Today, the area encompassing Lomas de Chapultepec and neighboring developments is sometimes incorrectly referred to as simply Las Lomas, though locals specify which neighborhood they live in, be it Tecamachalco, Herradura, etc.

==Geography==
Lomas de Chapultepec is located in the northwestern hills of the Anahuac Valley, which is mostly contiguous with Mexico City, and was mostly created following the contour of the terrain, leaving the natural drainage as open space. The developed area was planted with a large number and variety of trees, and is now one of the most wooded areas in the city.
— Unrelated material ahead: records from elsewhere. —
(** X13: whether a line has a suffix is settled by its kind for the last
    two rules.  A record shown as EVENT has an empty responseBody, so its
    line is the offset field and [EVENT] and nothing more; a record shown as
    RESP has a non-empty one, so its line always goes on with a suffix. *)
Theorem suffix_follows_kind (t0 : Z) (l : value) (line : string) :
  event_line t0 l = Ok line ->
  exists meta body k,
    py_get l "metadata" (VDict []) = Ok (VDict meta)
    /\ request_body_of meta = VDict body
    /\ classify body (response_body_of meta) = Ok k
    /\ (k = EVENT -> line = offset_field (offset_of t0 l) ++ "  EVENT")
    /\ (k = RESP ->
        exists suffix,
          response_part (response_body_of meta) = Ok suffix
          /\ line = offset_field (offset_of t0 l) ++ "  RESP  " ++ suffix).
Proof.
  intros H.
  destruct (event_line_layout _ _ _ H)
    as (ts & meta & body & resp & display & Hts & Hm & Hb & Hr & Hk & Hline).
  destruct meta as [| | | | | |m]; try discriminate.
  destruct (kind_display_dict _ _ _ _ Hk) as [b ->].
  unfold py_get in Hb, Hr. inversion Hb as [Hb']. inversion Hr as [Hr'].
  fold (response_body_of m) in *. fold (request_body_of m) in *.
  subst resp.
  rewrite kind_display_classify in Hk. bind_step Hk k Hclass.
  exists m, b, k. repeat (split; [assumption|]).
  unfold offset_of. rewrite Hts.
  destruct (classify_truthy _ _ _ Hclass) as [He Hresp].
  split; intros ->; cbn [display_of] in Hk; inversion Hk; subst display.
  - specialize (He eq_refl).
    destruct Hline as [[_ ->]|[Ht _]]; [reflexivity|congruence].
  - specialize (Hresp eq_refl).
    destruct Hline as [[Ht _]|[_ (suffix & Hs & ->)]]; [congruence|].
    now exists suffix.
Qed.

Example suffix_follows_kind_witness :
  exists meta body k,
    py_get (VDict [("timestamp", VInt 7000000);
                   ("metadata", VDict [("responseBody", VStr "not valid json")])])
           "metadata" (VDict [])
    = Ok (VDict meta)
    /\ request_body_of meta = VDict body
    /\ classify body (response_body_of meta) = Ok k
    /\ (k = EVENT
        -> "+   7s  RESP   -> not valid json"
           = offset_field
               (offset_of 0
                  (VDict [("timestamp", VInt 7000000);
                          ("metadata",
                           VDict [("responseBody", VStr "not valid json")])]))
             ++ "  EVENT")
    /\ (k = RESP ->
        exists suffix,
          response_part (response_body_of meta) = Ok suffix
          /\ "+   7s  RESP   -> not valid json"
             = offset_field
                 (offset_of 0
                    (VDict [("timestamp", VInt 7000000);
                            ("metadata",
                             VDict [("responseBody", VStr "not valid json")])]))
               ++ "  RESP  " ++ suffix).
Proof.
  apply (suffix_follows_kind 0
           (VDict [("timestamp", VInt 7000000);
                   ("metadata", VDict [("responseBody", VStr "not valid json")])])
           "+   7s  RESP   -> not valid json").
  reflexivity.
Defined.

(** X14: the line of a record depends on the rest of the call only through
    [t0], and on [t0] only in its offset field: what follows the field is
    the same whatever the first record of the call is. *)
Theorem line_depends_on_t0_by_offset (t0 : Z) (l : value) (line : string) :
  event_line t0 l = Ok line ->
  exists rest,
    forall t, event_line t l = Ok (offset_field (offset_of t l) ++ "  " ++ rest).
Proof.
  unfold event_line. intros H.
  bind_step H stamp Hstamp. bind_step H q Hq.
  destruct (floordiv_Ok _ _ Hq) as (ts & Hts & ->).
  bind_step H meta Hmeta. bind_step H body Hbody. bind_step H resp Hresp.
  bind_step H kd Hkind. bind_step H nonempty Hne. bind_step H parts Hparts.
  assert (forall t, offset_of t l = ts / 1000000 - t) as Hoff
      by (intros t; unfold offset_of, timestamp_of; now rewrite Hstamp, Hts).
  destruct nonempty.
  - bind_step Hparts suffix Hsuffix. exists (kd ++ "  " ++ suffix). intros t.
    rewrite Hstamp. cbn [bind]. rewrite Hq. cbn [bind]. rewrite Hmeta.
    cbn [bind]. rewrite Hbody. cbn [bind]. rewrite Hresp. cbn [bind].
    rewrite Hkind. cbn [bind]. rewrite Hne. cbn [bind]. rewrite Hsuffix.
    cbn [bind]. now rewrite Hoff.
  - exists kd. intros t.
    rewrite Hstamp. cbn [bind]. rewrite Hq. cbn [bind]. rewrite Hmeta.
    cbn [bind]. rewrite Hbody. cbn [bind]. rewrite Hresp. cbn [bind].
    rewrite Hkind. cbn [bind]. rewrite Hne. cbn [bind]. now rewrite Hoff.
Qed.

Example line_depends_on_t0_by_offset_witness :
  exists rest,
    forall t,
      event_line t (nth 0 sample_logs VNone)
      = Ok (offset_field (offset_of t (nth 0 sample_logs VNone))
            ++ "  " ++ rest).
Proof.
  apply (line_depends_on_t0_by_offset 2 (nth 0 sample_logs VNone)
           "+   3s  REDIR   n=3   -> Listen").
  vm_compute. reflexivity.
Defined.

(** ** The width of the offset field *)

Lemma spaces_length (n : nat) : String.length (spaces n) = n.
Proof. induction n as [|n IH]; simpl; [reflexivity|now rewrite IH]. Qed.

(** Right-alignment pads and never cuts. *)
Lemma rjust_length (w : nat) (s : string) :
  String.length (rjust w s) = Nat.max w (String.length s).
Proof. unfold rjust. rewrite append_length, spaces_length. lia. Qed.

Lemma offset_field_length (z : Z) :
  String.length (offset_field z)
  = (2 + Nat.max 4 (String.length (str_of_int z)))%nat.
Proof.
  unfold offset_field. cbn [append String.length].
  rewrite append_length, rjust_length. simpl String.length. lia.
Qed.

(** Every offset from 0 to 9999 is written with at most four digits. *)
Lemma four_digits (z : Z) :
  0 <= z < 10000 -> (String.length (str_of_int z) <= 4)%nat.
Proof.
  intros Hz.
  assert (forallb (fun n => (String.length (str_of_int (Z.of_nat n)) <=? 4)%nat)
                  (seq 0 (Z.to_nat 10000)) = true) as Hall
      by (vm_compute; reflexivity).
  rewrite forallb_forall in Hall.
  specialize (Hall (Z.to_nat z)). rewrite Z2Nat.id in Hall by lia.
  apply Nat.leb_le, Hall, in_seq. lia.
Qed.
The colonia's borders are:
- On the northwest and north, the Tecamachalco area of Cuajimalpa borough (colonias Lomas de Tecamachalco, San Miguel Tecamachalco, etc.) and colonia Reforma Social
- On the northeast, the Anillo Periférico ring road and Polanco district
- On the east, colonia Molino del Rey and the Bosque de Chapultepec
- On the south, the 2nd and 3rd sections of the Bosque de Chapultepec; colonias Lomas Altas and Lomas de Reforma
- On the west, colonia Bosques de las Lomas

==Demographics==
Lomas de Chapultepec is divided into eight sections, in 2005 their population was as follows: Section I had 1,855 individuals, Section II had 1,528, Section III had 3,302, Section IV had 3,161, Section V had 2,379, Section VI had 2,069, Section VII had 707, and Section VIII had 5,439. Combining for a population of 20,440 inhabitants in the colonia.

===Jewish community===

The initial Jewish community centered around Condesa, Roma and the historic center.
In the 1950s-1970s, Mexico City's Jews tended to move the hills of Mexico City's leafy, affluent northwest: Polanco, Lomas de Chapultepec, Interlomas, Bosques de las Lomas, and Tecamachalco.

==Economy==
Interjet had its headquarters in Lomas de Chapultepec, as does Google Mexico.

==Notable residents==
- Cantinflas, comedic actor of the Golden Age of Mexican cinema.
- José Luis Cuevas, architect and planner of Lomas de Chapultepec.
- Xóchitl Gálvez, tech entrepreneur and politician.
- Martín Luis Guzmán, novelist and owner of El Mundo newspaper.
- Antonio Rivas Mercado, architect best known for the Monumento a la Independencia.
- Angélica Rivera, actress and former first lady of Mexico.
- Carlos Slim, telecommunications mogul and former world's richest person.
- Ernesto P. Uruchurtu, politician, head of the Federal District Department from 1952 to 1966.
- Zhenli Ye Gon, pharmaceuticals CEO accused of drug trafficking.